(Record extracts begins)

(* ===== verification/Demo.v ===== *)
(** * Demo: concrete outside worlds, to evaluate the model on

    [demo_ext] instantiates the third-party types with plain data, and [calm]
    answers every call with success.  No theorem about the program depends on
    these choices: they are the inputs the witnesses and examples compute with. *)

From Stdlib Require Import ZArith Ascii.
From stdpp Require Import base list strings gmap vector.
From S2P Require Import Prelude RustStr Types Env.

Inductive json :=
| JNull
| JStr (s : string)
| JNum (n : Z)
| JObj1 (key : string) (value : json).

Definition string_of_bytes (b : bytes) : string := String.string_of_list_byte b.

(** A small reader: ["gw:URL"] is the object [{"gateway_url": "URL"}], ["!..."] is
    not JSON, and anything else a JSON string. *)
Definition demo_from_slice (b : bytes) : option json :=
  let s := string_of_bytes b in
  match strip_prefix "gw:" s with
  | Some url => Some (JObj1 "gateway_url" (JStr url))
  | None => if starts_with "!" s then None else Some (JStr s)
  end.

Definition json_str (v : json) : option string :=
  match v with JStr s => Some s | _ => None end.

(** "HOST|CSR" *)
Definition demo_device (b : bytes) : option DeviceInfo :=
  '(h, c) ← split_once "|" (string_of_bytes b);
  Some {| dev_address := "10.0.0.7"; dev_mdns := {| mdns_hostname := h; mdns_port := 80 |};
          dev_csr_pem := c |}.

(** "SCHEME://HOST/PATH", without a port *)
Definition demo_uri (s : string) : result Uri string :=
  match split_once "://" s with
  | None => Err "relative"
  | Some (_, rest) =>
      let '(host, path) := split_at_find "/"%char rest in
      Ok {| uri_host := Some host; uri_port := None; uri_path_and_query := path |}
  end.

Definition demo_login : LoginResponse := {|
  lo_protocol_version := "1"; lo_device_id := "dev"; lo_mqtt_username := "u";
  lo_mqtt_password := "p"; lo_broker := {| br_host := "broker"; br_port := 8883 |};
  lo_topics := {| dt_cmds := "d/cmds"; dt_connect := "d/connect"; dt_notify := "d/notify" |} |}.

#[local] Instance byte_inhabited : Inhabited byte := populate x00.

(** Key pairs and certificates are their PEM texts. *)
Definition demo_ext : Ext := {|
  Value := json;
  json_from_slice := demo_from_slice;
  json_of_string := JStr;
  json_of_object l := match l with (k, v) :: _ => JObj1 k v | [] => JNull end;
  json_of_int := JNum;
  json_to_vec v := bytes_of_string (match v with JStr s => s | _ => "{}" end);
  header_to_str b := if decide (b = [xff]) then None else Some (string_of_bytes b);
  request_valid _ _ := Ok tt;
  uri_parse := demo_uri;
  status_is_success s := bool_decide (200 <= s < 300)%Z;
  status_display s := RustStr.display s;
  server_name_valid _ := Ok tt;
  json_to_string v := match v with JStr s => s | _ => "{}" end;
  as_object v := match v with JObj1 k w => Some {[ k := w ]} | _ => None end;
  as_str := json_str;
  parse_device_info := demo_device;
  parse_csr_payload b := Some (string_of_bytes b);
  login_request_to_vec r := Ok (bytes_of_string (lr_username r));
  parse_login_response _ := Ok demo_login;
  parse_envelope _ := None;
  envelope_to_vec '(Alive d) := Ok (bytes_of_string ("alive:" +:+ d));
  gateway_message_to_string _ := Ok "frame";
  parse_gateway_message _ := None;
  hmac_sha256 key msg := fun_to_vec (fun i : fin 32 => (msg ++ key ++ replicate 32 x00) !!! (i : nat));
  KeyPair := string;
  Certificate := string;
  CsrParams := string;
  serialize_pem k := k;
  cert_pem c := c;
  keypair_from_pem := Ok;
  params_from_ca_cert_pem _ := Ok {| cp_is_ca := true; cp_key_usages := []; cp_common_name := "";
    cp_organization := ""; cp_extended_key_usages := []; cp_subject_alt_names := [] |};
  csr_from_pem s := if decide (s = "garbage") then Err "bad csr" else Ok s;
  ia5_valid _ := true;
  constraint_failed := "UNIQUE constraint failed";
|}.

(** Every call succeeds; the clock shows 1000 s and stands still. *)
Definition calm {X : Ext} (kp : KeyPair) (cert : Certificate) : Oracle := fun Y c n =>
  match c in Call Y return Y with
  | FsCreateDirAll _ | FsWrite _ _ => Ok tt
  | FsRead _ => Ok []
  | FsExists _ => true
  | SystemTimeNow => 1000%Z
  | InstantNow => 0%Z
  | RandArray k => vreplicate k (default x00 (Byte.of_nat n))
  | RandU64 => 0%Z
  | UuidNewV4 => "uuid"
  | SqlExec _ => None
  | DbParseUrl _ | DbConnect _ => Ok tt
  | KeyPairGenerate => Ok kp
  | SelfSigned _ _ => Ok cert
  | SignedBy _ _ _ _ => Ok cert
  | CsrSignedBy _ _ _ => Ok cert
  | TcpBind _ => Ok tt
  | TcpLocalAddr a => Ok a
  | TcpConnect _ _ => Ok tt
  | TcpConnectAddr _ => Ok tt
  | CmdSend _ => true
  | CmdReply _ => Some (Ok tt)
  | TrySendTopic _ => Ok tt
  | GatewaySend _ _ => true
  | GatewayMqttSend _ => true
  | ClientSubscribe _ _ => Ok tt
  | ClientUnsubscribe _ => Ok tt
  | ClientPublish _ _ _ => Ok tt
  | ClientDisconnect => Ok tt
  | InboundSend _ => true
  | SignalConnected => tt
  | AwaitConnected => true
  | PemCerts pem => [Ok pem]
  | RootAdd _ => Ok tt
  | Pkcs8Keys pem => [Ok pem]
  | SingleCertConfig _ _ => Ok tt
  | HttpHandshake => Ok tt
  | CollectBody => Ok []
  | TlsConnect _ => Ok tt
  | TlsAccept => Ok tt
  | SendRequest _ => Ok {| resp_status := 200; resp_content_type := None; resp_body := [] |}
  | WsSend _ => Ok tt
  | WsPong _ => Ok tt
  | WsClose => Ok tt
  | RunProcess _ => Ok {| out_success := true; out_stdout := []; out_stderr := [] |}
  | SpawnProcess _ => Ok tt
  | ChildId => Some 42%Z
  | KillTerm _ => tt
  | WaitTimeout _ => Some (Ok tt)
  | KillChild => tt
  | TryWait => Ok false
  | GetIfAddrs => Some [AfInet [#x0a; x00; x00; x05]; AfInet [#x7f; x00; x00; x01]; AfNull]
  | Sleep _ | SleepNanos _ => tt
  | Spawn _ => tt
  | SignalShutdown => tt
  | AwaitCtrlC => tt
  end.

Definition calm_env {X : Ext} (kp : KeyPair) (cert : Certificate) : Env :=
  mkEnv (calm kp cert) 0 [].

(** The calm world over [demo_ext]. *)
Definition demo_env : @Env demo_ext := @calm_env demo_ext "key" "cert".

(** A run that ends in [Ok], without computing where it ends. *)
Lemma ran_ok {S A E W : Type} (m : result A E * S * W) :
  is_ok m.1.1 = true -> exists a s' e', m = (Ok a, s', e').
Proof. destruct m as [[[a|err] s'] e']; [by exists a, s', e'|discriminate]. Defined.

Lemma ran_ok_unit {S E W : Type} (m : result unit E * S * W) :
  is_ok m.1.1 = true -> m = (Ok tt, m.1.2, m.2).
Proof. by destruct m as [[[[]|err] s'] e']. Defined.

(Record extracts ends)

About this task »
What is needed is a word-for-word copy of all the entries.

Response below »
(* ===== verification/Demo.v ===== *)
(** * Demo: concrete outside worlds, to evaluate the model on

    [demo_ext] instantiates the third-party types with plain data, and [calm]
    answers every call with success.  No theorem about the program depends on
    these choices: they are the inputs the witnesses and examples compute with. *)

From Stdlib Require Import ZArith Ascii.
From stdpp Require Import base list strings gmap vector.
From S2P Require Import Prelude RustStr Types Env.

Inductive json :=
| JNull
| JStr (s : string)
| JNum (n : Z)
| JObj1 (key : string) (value : json).

Definition string_of_bytes (b : bytes) : string := String.string_of_list_byte b.

(** A small reader: ["gw:URL"] is the object [{"gateway_url": "URL"}], ["!..."] is
    not JSON, and anything else a JSON string. *)
Definition demo_from_slice (b : bytes) : option json :=
  let s := string_of_bytes b in
  match strip_prefix "gw:" s with
  | Some url => Some (JObj1 "gateway_url" (JStr url))
  | None => if starts_with "!" s then None else Some (JStr s)
  end.

Definition json_str (v : json) : option string :=
  match v with JStr s => Some s | _ => None end.

(** "HOST|CSR" *)
Definition demo_device (b : bytes) : option DeviceInfo :=
  '(h, c) ← split_once "|" (string_of_bytes b);
  Some {| dev_address := "10.0.0.7"; dev_mdns := {| mdns_hostname := h; mdns_port := 80 |};
          dev_csr_pem := c |}.

(** "SCHEME://HOST/PATH", without a port *)
Definition demo_uri (s : string) : result Uri string :=
  match split_once "://" s with
  | None => Err "relative"
  | Some (_, rest) =>
      let '(host, path) := split_at_find "/"%char rest in
      Ok {| uri_host := Some host; uri_port := None; uri_path_and_query := path |}
  end.

Definition demo_login : LoginResponse := {|
  lo_protocol_version := "1"; lo_device_id := "dev"; lo_mqtt_username := "u";
  lo_mqtt_password := "p"; lo_broker := {| br_host := "broker"; br_port := 8883 |};
  lo_topics := {| dt_cmds := "d/cmds"; dt_connect := "d/connect"; dt_notify := "d/notify" |} |}.

#[local] Instance byte_inhabited : Inhabited byte := populate x00.

(** Key pairs and certificates are their PEM texts. *)
Definition demo_ext : Ext := {|
  Value := json;
  json_from_slice := demo_from_slice;
  json_of_string := JStr;
  json_of_object l := match l with (k, v) :: _ => JObj1 k v | [] => JNull end;
  json_of_int := JNum;
  json_to_vec v := bytes_of_string (match v with JStr s => s | _ => "{}" end);
  header_to_str b := if decide (b = [xff]) then None else Some (string_of_bytes b);
  request_valid _ _ := Ok tt;
  uri_parse := demo_uri;
  status_is_success s := bool_decide (200 <= s < 300)%Z;
  status_display s := RustStr.display s;
  server_name_valid _ := Ok tt;
  json_to_string v := match v with JStr s => s | _ => "{}" end;
  as_object v := match v with JObj1 k w => Some {[ k := w ]} | _ => None end;
  as_str := json_str;
  parse_device_info := demo_device;
  parse_csr_payload b := Some (string_of_bytes b);
  login_request_to_vec r := Ok (bytes_of_string (lr_username r));
  parse_login_response _ := Ok demo_login;
  parse_envelope _ := None;
  envelope_to_vec '(Alive d) := Ok (bytes_of_string ("alive:" +:+ d));
  gateway_message_to_string _ := Ok "frame";
  parse_gateway_message _ := None;
  hmac_sha256 key msg := fun_to_vec (fun i : fin 32 => (msg ++ key ++ replicate 32 x00) !!! (i : nat));
  KeyPair := string;
  Certificate := string;
  CsrParams := string;
  serialize_pem k := k;
  cert_pem c := c;
  keypair_from_pem := Ok;
  params_from_ca_cert_pem _ := Ok {| cp_is_ca := true; cp_key_usages := []; cp_common_name := "";
    cp_organization := ""; cp_extended_key_usages := []; cp_subject_alt_names := [] |};
  csr_from_pem s := if decide (s = "garbage") then Err "bad csr" else Ok s;
  ia5_valid _ := true;
  constraint_failed := "UNIQUE constraint failed";
|}.

(** Every call succeeds; the clock shows 1000 s and stands still. *)
Definition calm {X : Ext} (kp : KeyPair) (cert : Certificate) : Oracle := fun Y c n =>
  match c in Call Y return Y with
  | FsCreateDirAll _ | FsWrite _ _ => Ok tt
  | FsRead _ => Ok []
  | FsExists _ => true
  | SystemTimeNow => 1000%Z
  | InstantNow => 0%Z
  | RandArray k => vreplicate k (default x00 (Byte.of_nat n))
  | RandU64 => 0%Z
  | UuidNewV4 => "uuid"
  | SqlExec _ => None
  | DbParseUrl _ | DbConnect _ => Ok tt
  | KeyPairGenerate => Ok kp
  | SelfSigned _ _ => Ok cert
  | SignedBy _ _ _ _ => Ok cert
  | CsrSignedBy _ _ _ => Ok cert
  | TcpBind _ => Ok tt
  | TcpLocalAddr a => Ok a
  | TcpConnect _ _ => Ok tt
  | TcpConnectAddr _ => Ok tt
  | CmdSend _ => true
  | CmdReply _ => Some (Ok tt)
  | TrySendTopic _ => Ok tt
  | GatewaySend _ _ => true
  | GatewayMqttSend _ => true
  | ClientSubscribe _ _ => Ok tt
  | ClientUnsubscribe _ => Ok tt
  | ClientPublish _ _ _ => Ok tt
  | ClientDisconnect => Ok tt
  | InboundSend _ => true
  | SignalConnected => tt
  | AwaitConnected => true
  | PemCerts pem => [Ok pem]
  | RootAdd _ => Ok tt
  | Pkcs8Keys pem => [Ok pem]
  | SingleCertConfig _ _ => Ok tt
  | HttpHandshake => Ok tt
  | CollectBody => Ok []
  | TlsConnect _ => Ok tt
  | TlsAccept => Ok tt
  | SendRequest _ => Ok {| resp_status := 200; resp_content_type := None; resp_body := [] |}
  | WsSend _ => Ok tt
  | WsPong _ => Ok tt
  | WsClose => Ok tt
  | RunProcess _ => Ok {| out_success := true; out_stdout := []; out_stderr := [] |}
  | SpawnProcess _ => Ok tt
  | ChildId => Some 42%Z
  | KillTerm _ => tt
  | WaitTimeout _ => Some (Ok tt)
  | KillChild => tt
  | TryWait => Ok false
  | GetIfAddrs => Some [AfInet [#x0a; x00; x00; x05]; AfInet [#x7f; x00; x00; x01]; AfNull]
  | Sleep _ | SleepNanos _ => tt
  | Spawn _ => tt
  | SignalShutdown => tt
  | AwaitCtrlC => tt
  end.

Definition calm_env {X : Ext} (kp : KeyPair) (cert : Certificate) : Env :=
  mkEnv (calm kp cert) 0 [].

(** The calm world over [demo_ext]. *)
Definition demo_env : @Env demo_ext := @calm_env demo_ext "key" "cert".

(** A run that ends in [Ok], without computing where it ends. *)
Lemma ran_ok {S A E W : Type} (m : result A E * S * W) :
  is_ok m.1.1 = true -> exists a s' e', m = (Ok a, s', e').
Proof. destruct m as [[[a|err] s'] e']; [by exists a, s', e'|discriminate]. Defined.

Lemma ran_ok_unit {S E W : Type} (m : result unit E * S * W) :
  is_ok m.1.1 = true -> m = (Ok tt, m.1.2, m.2).
Proof. by destruct m as [[[[]|err] s'] e']. Defined.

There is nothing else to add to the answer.